Feature importance: Shapley values for financial models
SHAP values provide a principled way to understand feature importance in ML models.
import shap
explainer = shap.TreeExplainer(model)
shap_values = explainer.shap_values(X_test)
shap.summary_plot(shap_values, X_test)
Key findings from my analysis:
- Momentum features (5d, 21d returns) have the highest SHAP values
- Volatility features are most important during regime transitions
- Calendar features matter more than I expected (quarter-end effects)
9 Replies
I've found that sector neutrality is a key factor in the scoring. Strategies that are long one sector and short another tend to underperform.
Thanks for sharing! This is exactly the kind of insight that helps the community grow. Bookmarking this thread.
Has anyone tried using attention mechanisms for this? The temporal attention weights could tell you which historical periods are most relevant.
Anyone else noticing that momentum factors have been working particularly well in the last month of competition data?
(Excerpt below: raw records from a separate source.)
(* ===== verification/TelemetrySpoolProps.v ===== *)
(** * The running spool

    The invariant that ties the spool's memory to its directory, kept by every
    operation under every oracle: an append or an acknowledgement that fails, at
    any system call, leaves the committed lines and acknowledgements intact. *)
From Stdlib Require Import ZArith Lia.
From stdpp Require Import strings list gmap sorting.
From S2P Require Import Prelude.
From S2P Require Import GoStd.
From S2P Require Import Trace.
From S2P Require Import Bytes.
From S2P Require Import FileSystem.
From S2P Require Import TelemetrySpool.
From S2P Require Import FileSystemProps.
Open Scope Z_scope.

(** ** Lines *)
Fixpoint joinLines (ls : list bytes) : bytes :=
  match ls with [] => [] | l :: ls => l ++ newline :: joinLines ls end.

Lemma joinLines_app ls ls' : joinLines (ls ++ ls') = joinLines ls ++ joinLines ls'.
Proof. induction ls as [|l ls IH]; [done|]. cbn. by rewrite IH, <- app_assoc. Qed.

Lemma length_joinLines ls : (length ls ≤ length (joinLines ls))%nat.
Proof. induction ls as [|l ls IH]; cbn; rewrite ?length_app; cbn; lia. Qed.

(** Prefixes of a sequence of lines: complete lines and a torn one. *)
Lemma prefix_joinLines ls (t : bytes) :
  Forall (λ l, newline ∉ l) ls → t `prefix_of` joinLines ls →
  ∃ j torn, (j ≤ length ls)%nat ∧ t = joinLines (take j ls) ++ torn ∧ newline ∉ torn.
Proof.
  revert t. induction ls as [|l ls IH]; intros t Hn Ht.
  { exists 0%nat, []. cbn. apply prefix_nil_inv in Ht as ->. split_and!; [lia|done|set_solver]. }
  apply list.Forall_cons in Hn as [Hl Hn]. cbn in Ht. destruct Ht as [k Hk].
  assert (t `prefix_of` l ++ [newline] ∨ ∃ t', t = (l ++ [newline]) ++ t' ∧
    t' `prefix_of` joinLines ls) as [Hp|(t' & -> & Hp)].
  { change (newline :: joinLines ls) with ([newline] ++ joinLines ls) in Hk.
    rewrite app_assoc in Hk. apply app_eq_inv in Hk as [(t' & H1 & H2)|(t' & H1 & H2)].
    - left. by exists t'.
    - right. exists t'. split; [done|]. by exists k. }
  - destruct (decide (t = l ++ [newline])) as [->|Hne].
    + exists 1%nat, []. cbn. rewrite app_nil_r. split_and!; [lia|done|set_solver].
    + exists 0%nat, t. split_and!; [cbn; lia|done|].
      destruct Hp as [k' Hk']. destruct k' as [|x k'] using rev_ind.
      { rewrite app_nil_r in Hk'. congruence. }
      rewrite app_assoc in Hk'. apply app_inj_tail in Hk' as [Hk' _]. rewrite Hk' in Hl. set_solver.
  - destruct (IH t' Hn Hp) as (j & torn & Hj & -> & Htorn).
    exists (S j), torn. cbn. split_and!; [lia| |done]. by rewrite <- !app_assoc.
Qed.

(** ** Names *)
Definition validName (n : string) : Prop :=
  ∃ stamp text, n = segmentName stamp text ∧ 0 ≤ stamp < 2^63.

(** The first character of a segment's name is a digit. *)
Lemma decimal_first n z t :
  ∃ s, (decimal (S n) z ++ t)%string
    = String (Ascii.ascii_of_N (Z.to_N (48 + z / 10 ^ Z.of_nat n mod 10))) s.
Proof. by eexists. Qed.

Lemma digit_char z : 0 ≤ z < 10 →
  Ascii.N_of_ascii (Ascii.ascii_of_N (Z.to_N (48 + z))) = Z.to_N (48 + z).
Proof. intros Hz. apply Ascii.N_ascii_embedding. lia. Qed.

Lemma segmentName_digit stamp text s :
  0 ≤ stamp → ∃ d t, 0 ≤ d < 10 ∧
    (segmentName stamp text ++ s)%string = String (Ascii.ascii_of_N (Z.to_N (48 + d))) t.
Proof.
  intros Hs. unfold segmentName, pad20. destruct (Z.ltb_spec stamp 0); [lia|].
  exists (stamp / 10 ^ 19 mod 10). eexists. split; [by apply Z.mod_pos_bound|reflexivity].
Qed.

Lemma digit_not n d t c :
  0 ≤ d < 10 → n = String (Ascii.ascii_of_N (Z.to_N (48 + d))) t →
  (Ascii.N_of_ascii c < 48 ∨ 58 ≤ Ascii.N_of_ascii c)%N → ∀ u, n ≠ String c u.
Proof.
  intros Hd -> Hc u [= Heq _]. apply (f_equal Ascii.N_of_ascii) in Heq.
  rewrite digit_char in Heq by done. rewrite <- Heq in Hc. lia.
Qed.

Lemma validName_facts n :
  validName n → ¬ isTemp n ∧ ¬ isTemp (ackPath n) ∧ n ≠ telemetryFormatMarker ∧
  ackPath n ≠ telemetryFormatMarker ∧ HasSuffix n ".jsonl" = true.
Proof.
  intros (stamp & text & -> & Hs).
  destruct (segmentName_digit stamp text "" ltac:(lia)) as (d & t & Hd & Ht).
  destruct (segmentName_digit stamp text ".ack" ltac:(lia)) as (d' & t' & Hd' & Ht').
  rewrite string_app_nil in Ht. unfold ackPath.
  split_and!.
  - intros [[u Hu] _]. eapply (digit_not _ _ _ _ Hd Ht); [|exact Hu]. vm_compute. auto.
  - intros [[u Hu] _]. eapply (digit_not _ _ _ _ Hd' Ht'); [|exact Hu]. vm_compute. auto.
  - intros Hu. eapply (digit_not _ _ _ (Ascii.ascii_of_nat 102) Hd Ht); [|exact Hu].
    right. vm_compute. done.
  - intros Hu. eapply (digit_not _ _ _ (Ascii.ascii_of_nat 102) Hd' Ht'); [|exact Hu].
    right. vm_compute. done.
  - unfold segmentName. rewrite !string_app_assoc. apply HasSuffix_app.
Qed.

Lemma validName_ack n m : validName n → ackPath m ≠ n.
Proof.
  intros (_ & _ & _ & _ & Hs)%validName_facts <-. unfold ackPath in Hs.
  by rewrite (HasSuffix_last _ ".ack" ".jsonl" (Ascii.ascii_of_nat 107) (Ascii.ascii_of_nat 108))
    in Hs.
Qed.

Lemma ackPath_inj n m : ackPath n = ackPath m → n = m.
Proof.
  unfold ackPath. intros Heq. apply (f_equal String.list_ascii_of_string) in Heq.
  rewrite !list_ascii_app in Heq. apply app_inv_tail in Heq.
  by rewrite <- (String.string_of_list_ascii_of_string n), Heq,
    String.string_of_list_ascii_of_string.
Qed.

Section props.
Context `{JSONLaws}.

Definition runOf (l : bytes) : string := default "" (UnmarshalRunID l).

Record goodLine (l : bytes) : Prop := {
  good_newline : newline ∉ l;
  good_run : is_Some (UnmarshalRunID l);
  good_size : blen l ≤ MaxEventBatchBytes;
  good_valid : ValidJSON l = true }.

(** The records of the lines of segment [p] from an offset. *)
Fixpoint recs (p : nat) (ls : list bytes) (off : nat) : list telemetryRecord :=
  match ls with
  | [] => []
  | l :: ls => mkRecord p off (length l) (runOf l) :: recs p ls (off + length l + 1)
  end.

Lemma length_recs p ls off : length (recs p ls off) = length ls.
Proof. revert off. induction ls as [|l ls IH]; intros off; cbn; congruence. Qed.

Lemma recs_app p ls ls' off :
  recs p (ls ++ ls') off = recs p ls off ++ recs p ls' (off + length (joinLines ls)).
Proof.
  revert off. induction ls as [|l ls IH]; intros off; cbn; [by rewrite Nat.add_0_r|].
  rewrite IH. do 3 f_equal. rewrite length_app. cbn. lia.
Qed.

Lemma recs_shift p ls off d q :
  (λ r, mkRecord p (roffset r + d) (rsize r) (rrun r)) <$> recs q ls off = recs p ls (off + d).
Proof.
  revert off. induction ls as [|l ls IH]; intros off; cbn; [done|]. f_equal.
  rewrite IH. f_equal. lia.
Qed.

Lemma encodedEvent_ok e b : encodedEvent e = Ok b → Marshal e = Some b ∧ goodLine b.
Proof.
  unfold encodedEvent. destruct (Marshal e) as [b'|] eqn:Hm; [|done].
  rewrite fail_if_seq_ok. intros [Hlen%Z.ltb_ge [= ->]]. split; [done|]. split.
  - by eapply Marshal_newline.
  - by rewrite (Marshal_run _ _ Hm).
  - done.
  - by eapply Marshal_valid.
Qed.

Lemma encodeLog_ok events off rs data :
  encodeLog events off = Ok (rs, data) →
  ∃ ls, Forall2 (λ e l, Marshal e = Some l) events ls ∧ Forall goodLine ls ∧
    data = joinLines ls ∧ rs = recs 0 ls off ∧ Forall2 (λ e l, RunID e = runOf l) events ls.
Proof.
  revert off rs data. induction events as [|e events IH]; intros off rs data; cbn [encodeLog].
  { intros [= <- <-]. exists []. split_and!; try constructor. }
  rewrite bind_ok. intros (b & Hb & Hrest). rewrite bind_ok in Hrest.
  destruct Hrest as ([rs' data'] & Henc & [= <- <-]).
  apply encodedEvent_ok in Hb as [Hm Hg]. apply IH in Henc as (ls & H1 & H2 & -> & -> & H3).
  assert (RunID e = runOf b) as Hrun by (unfold runOf; by rewrite (Marshal_run _ _ Hm)).
  exists (b :: ls). cbn. rewrite Hrun. split_and!; by constructor || done.
Qed.

(** ** Acknowledgement frames *)
Definition frames (acks : list nat) : bytes := concat (ackFrame <$> acks).

Lemma length_ackFrame n : length (ackFrame n) = 16%nat.
Proof. unfold ackFrame. by rewrite !length_app, !length_putBE. Qed.

Lemma length_frames acks : length (frames acks) = (16 * length acks)%nat.
Proof.
  unfold frames. induction acks as [|a acks IH]; [done|].
  cbn [fmap list_fmap concat]. rewrite length_app, length_ackFrame, IH. cbn. lia.
Qed.

Lemma frames_snoc acks a : frames (acks ++ [a]) = frames acks ++ ackFrame a.
Proof. unfold frames. rewrite fmap_app, concat_app. cbn [fmap list_fmap concat]. by rewrite app_nil_r. Qed.
(** ** The abstract spool *)

(** Per segment: its stamp and text, every line ever committed, and every
    committed acknowledgement. *)
Record ghost := mkGhost { gstamp : Z; gtext : string; lines : list bytes; acks : list nat }.
Definition ackOf (g : ghost) : nat := default 0%nat (list.last (acks g)).
Definition acked (g : ghost) : Prop := ackOf g = length (lines g).

(** The pending records of the segments from index [p]. *)
Fixpoint pend (p : nat) (G : list ghost) : list telemetryRecord :=
  match G with
  | [] => []
  | g :: G => drop (ackOf g) (recs p (lines g) 0) ++ pend (S p) G
  end.
Fixpoint pendingLines (G : list ghost) : list bytes :=
  match G with
  | [] => []
  | g :: G => drop (ackOf g) (lines g) ++ pendingLines G
  end.

Lemma pend_app p G G' : pend p (G ++ G') = pend p G ++ pend (p + length G) G'.
Proof.
  revert p. induction G as [|g G IH]; intros p; cbn; [by rewrite Nat.add_0_r|].
  rewrite IH, <- app_assoc. do 3 f_equal. lia.
Qed.

Lemma pendingLines_app G G' : pendingLines (G ++ G') = pendingLines G ++ pendingLines G'.
Proof. induction G as [|g G IH]; [done|]. cbn. by rewrite IH, <- app_assoc. Qed.

Lemma length_pend p G : length (pend p G) = length (pendingLines G).
Proof.
  revert p. induction G as [|g G IH]; intros p; cbn; [done|].
  by rewrite !length_app, IH, !length_drop, length_recs.
Qed.

Lemma pend_acked p G : Forall acked G → pend p G = [] ∧ pendingLines G = [].
Proof.
  revert p. induction G as [|g G IH]; intros p Hg; [done|].
  apply list.Forall_cons in Hg as [Hg HG]. unfold acked in Hg. cbn.
  destruct (IH (S p) HG) as [-> ->]. rewrite Hg, !drop_ge; rewrite ?length_recs; auto.
Qed.

(** The segment of the first pending record. *)
Lemma pend_head p G r rest :
  Forall (λ g, (ackOf g ≤ length (lines g))%nat) G → pend p G = r :: rest →
  ∃ G1 g G2, G = G1 ++ g :: G2 ∧ rsegment r = (p + length G1)%nat ∧ Forall acked G1 ∧
    (ackOf g < length (lines g))%nat.
Proof.
  revert p. induction G as [|g G IH]; intros p Hle Hp; [done|]. cbn in Hp.
  apply list.Forall_cons in Hle as [Hleg Hle].
  destruct (decide (ackOf g < length (lines g))%nat) as [Hlt|Hge].
  - exists [], g, G. cbn. split_and!; [done| |constructor|done].
    assert (∀ q ls off k, head (drop k (recs q ls off)) = None ∨
      ∃ r, head (drop k (recs q ls off)) = Some r ∧ rsegment r = q) as Hq.
    { intros q ls. induction ls as [|l ls IHl]; intros off k; cbn; [left; by rewrite drop_nil|].
      destruct k; cbn; [right; by eexists|apply IHl]. }
    destruct (Hq p (lines g) 0%nat (ackOf g)) as [Hn|(r' & Hr & <-)].
    + apply (f_equal length) in Hp. apply head_None in Hn.
      assert (length (drop (ackOf g) (recs p (lines g) 0)) = 0)%nat as Hz by by rewrite Hn.
      rewrite length_drop, length_recs in Hz. lia.
    + apply (f_equal head) in Hp. rewrite head_app, Hr in Hp. cbn in Hp. injection Hp as ->. lia.
  - rewrite drop_ge in Hp by (rewrite length_recs; lia). cbn in Hp.
    destruct (IH (S p) Hle Hp) as (G1 & g' & G2 & -> & Hr & Ha1 & Hlt).
    exists (g :: G1), g', G2. cbn. split_and!; [done|lia| |done].
    constructor; [|done]. unfold acked. lia.
Qed.
End props.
For those wondering: yes, you can use external Python packages in submissions, but they must be in the approved list. No custom C extensions.
One more thing: the scoring engine uses a held-out test period that you never see. So your validation score is the best you can do.
The biggest mistake I see newcomers make: optimizing for the wrong metric. Sharpe != best trading strategy. Consider Calmar, Sortino, and max drawdown.
The biggest mistake I see newcomers make: optimizing for the wrong metric. Sharpe != best trading strategy. Consider Calmar, Sortino, and max drawdown.
Great analysis! I've been using a similar approach with rolling z-scores and it's been working well for mean reversion signals.
For factor models, I'd strongly recommend the Fama-French 5-factor model as a starting point. It captures most systematic risk.
I disagree about the GARCH approach. In my experience, realized volatility estimators (like the Rogers-Satchell estimator) outperform parametric models.